Uma das bombas disparadas por Jones “raspou” no piso, segundo o relatório do procurador-geral, e atingiu a sala de estar onde Valentina Orellana-Peralta estava escondida com sua mãe. Ele morreu no local.

Quando chegou sua vez de testemunhar no mês passado, Jones testemunhou que acreditava estar se precipitando para uma situação de atirador ativo. Ele disse ao júri que quando viu Elena-Lopez pela primeira vez no corredor, pensou que o suspeito estava segurando uma arma.

O tiroteio gerou indignação e tristeza generalizadas, levando Jones a ser acusado de um crime. A família de Orellana-Peralta, em sua ação judicial, alega que falhas no treinamento e na supervisão contribuíram para o desfecho fatal.

Embora o painel de investigação interno do LAPD estivesse dividido sobre se a decisão de Jones de demitir era justificada, o chefe Michel Moore decidiu em 2022 que a demissão violava a política do departamento e que o oficial deveria ter levado mais tempo para avaliar a situação. Numa rara ruptura com chefes de polícia, a Comissão de Polícia concluiu que apenas o segundo e terceiro tiroteios de Jones não foram políticos.

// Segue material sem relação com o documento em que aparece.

Definition is_frame (a : list Z) : Prop := ∃ t b, a = frame t b ∧ Z.of_nat (length b) < two64.
Definition is_pair (a : list Z) : Prop := ∃ x y, a = x ++ y ∧ is_frame x ∧ is_frame y.

Lemma frames_delimited : delimited is_frame.
Proof.
  split; [by intros a (t & b & -> & _)|]. intros a b r r' (t & x & -> & Hx) (t' & y & -> & Hy) E.
  by destruct (frame_inj _ _ _ _ _ _ Hx Hy E) as (-> & -> & ->).
Qed.
Lemma pairs_delimited : delimited is_pair.
Proof.
  split.
  - intros a (x & y & -> & Hx & _) E. apply app_nil in E as [E _]. by apply (proj1 frames_delimited) in Hx.
  - intros a b r r' (x & y & -> & Hx & Hy) (x' & y' & -> & Hx' & Hy') E. rewrite <- !app_assoc in E.
    destruct (proj2 frames_delimited _ _ _ _ Hx Hx' E) as [-> E']. by destruct (proj2 frames_delimited _ _ _ _ Hy Hy' E') as [-> ->].
Qed.

Lemma canon_frame v b : canon v = Some b → Z.of_nat (length b) < two64 → is_frame b.
Proof.
  unfold canon. destruct (body v) as [x|]; simpl; [|done]. intros [= <-] Hl. exists (tag v), x. split; [done|].
  unfold frame in Hl. rewrite !length_app in Hl. simpl in Hl. lia.
Qed.

Lemma length_in_concat (a : list Z) l : a ∈ l → (length a ≤ length (concat l))%nat.
Proof. induction 1 as [|a b l _ IH]; simpl; rewrite length_app; lia. Qed.

Lemma frame_body_length t b : (length b ≤ length (frame t b))%nat.
Proof. unfold frame. rewrite !length_app. simpl. lia. Qed.

(** *** Numbers *)

Lemma to_string_inj z z' : is_i64 z → is_i64 z' → to_string z = to_string z' → z = z'.
Proof.
  unfold is_i64, i64_min, i64_max. intros Hz Hz' E.
  assert (Hok : ∀ m, 0 ≤ m ≤ 9223372036854775808 → Forall (λ c, is_digit c = true) (digits 20 m) ∧ decimal (digits 20 m) = m).
  { intros m Hm. destruct (digits_ok 20 m) as (? & ? & _); [change (10 ^ Z.of_nat 20) with 100000000000000000000; lia|done]. }
  assert (Hsign : ∀ m ds, Forall (λ c, is_digit c = true) (digits 20 m) → 45 :: ds ≠ digits 20 m).
  { intros m ds Hd Eq. rewrite <- Eq in Hd. by apply Forall_cons in Hd as [? _]. }
  unfold to_string in E. destruct (Z.ltb_spec z 0), (Z.ltb_spec z' 0).
  - assert (Htail : ∀ (x y : list Z) a, a :: x = a :: y → x = y) by (by intros x y a [=]). apply Htail in E.
    destruct (Hok (- z) ltac:(lia)) as [_ Hv]. destruct (Hok (- z') ltac:(lia)) as [_ Hv']. rewrite E in Hv. lia.
  - exfalso. apply (Hsign z' _ (proj1 (Hok z' ltac:(lia))) E).
  - exfalso. apply (Hsign z (digits 20 (- z')) (proj1 (Hok z ltac:(lia)))). by rewrite E.
  - destruct (Hok z ltac:(lia)) as [_ Hv]. destruct (Hok z' ltac:(lia)) as [_ Hv']. rewrite E in Hv. lia.
Qed.

Lemma kDigit_inj d d' : 0 ≤ d < 16 → 0 ≤ d' < 16 → kDigit d = kDigit d' → d = d'.
Proof. unfold kDigit. intros. destruct (Z.ltb_spec d 10), (Z.ltb_spec d' 10); lia. Qed.

Lemma hex_loop_inj n : ∀ a b out out', 0 ≤ a → 0 ≤ b → length out = length out' → hex_loop n a out = hex_loop n b out' →
  out = out' ∧ a mod 16 ^ Z.of_nat n = b mod 16 ^ Z.of_nat n.
Proof.
  induction n as [|n IH]; intros a b out out' Ha Hb Hl E; simpl in E; [change (16 ^ Z.of_nat 0) with 1; by rewrite !Z.mod_1_r|].
  apply IH in E as [E Hm]; [|rewrite Z.shiftr_nonneg; lia|rewrite Z.shiftr_nonneg; lia|simpl; by rewrite Hl].
  injection E as Ed ->. split; [done|]. rewrite !Z.shiftr_div_pow2 in Hm by lia. change (2 ^ 4) with 16 in Hm.
  change 15 with (Z.ones 4) in Ed. rewrite !Z.land_ones in Ed by lia. change (2 ^ 4) with 16 in Ed.
  apply kDigit_inj in Ed; [|apply Z.mod_pos_bound; lia|apply Z.mod_pos_bound; lia].
  replace (Z.of_nat (S n)) with (1 + Z.of_nat n) by lia. rewrite Z.pow_add_r, Z.pow_1_r by lia.
  rewrite !Z.rem_mul_r by lia. lia.
Qed.

Lemma float_bits_hex_inj a b : is_u64 a → is_u64 b → float_bits_hex a = float_bits_hex b → a = b.
Proof.
  unfold is_u64, float_bits_hex. intros Ha Hb E. apply hex_loop_inj in E as [_ E]; [|lia|lia|done].
  change (16 ^ Z.of_nat 16) with two64 in E. by rewrite !Z.mod_small in E by lia.
Qed.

Orellana-Peralta era uma espectadora da loja, que estava repleta de compradores comprando presentes de Natal de última hora. Ele havia chegado de seu país natal, o Chile, cerca de seis meses antes, disse sua família, com o sonho de se tornar engenheiro e cidadão americano. De acordo com a petição da família, apresentada no Tribunal Superior do Condado de Los Angeles há dois anos, a mãe da menina “assistir impotente enquanto sua filha morria em seus braços”.

O julgamento ao vivo começou em 8 de abril em um tribunal apertado no segundo andar de Burbank.

Em seu argumento inicial, Haytham Faraj, advogado dos demandantes, disse que Orellana-Peralta e sua mãe se esconderam em um vestiário no segundo andar em meio ao caos policial.

“Eles acreditavam que seria do seu interesse. E estariam seguros se os policiais do LAPD seguissem as regras e políticas estabelecidas para este tipo de situação”, disse Faraj.

Ao transmitir uma transmissão de rádio daquele dia, ele pediu aos jurados que prestassem muita atenção às informações provenientes da rádio policial. A certa altura, a polícia abordou um homem mascarado que disse ter visto um suspeito lá dentro com um cadeado de bicicleta.

Durante o julgamento que durou quase um mês, a equipe jurídica da família procurou retratar Jones como um policial indisciplinado que causou a morte da menina por negligência e desrespeito à prática policial.

Imagens de câmeras usadas no corpo dos vários policiais respondentes foram um destaque do julgamento. Os advogados de ambos os lados reproduziram e reproduziram o vídeo, às vezes até milissegundos, para mostrar como Jones e seus colegas lidaram com o incidente.

Jones, que chegou ao local com o amigo poucos minutos depois dos demais, foi visto correndo em frente à formação do losango sem ser solicitado. Os advogados dos demandantes dizem que, em seu relato, outros policiais podem ser ouvidos dizendo a Jones para “diminuir a velocidade!” pelo menos 22 vezes.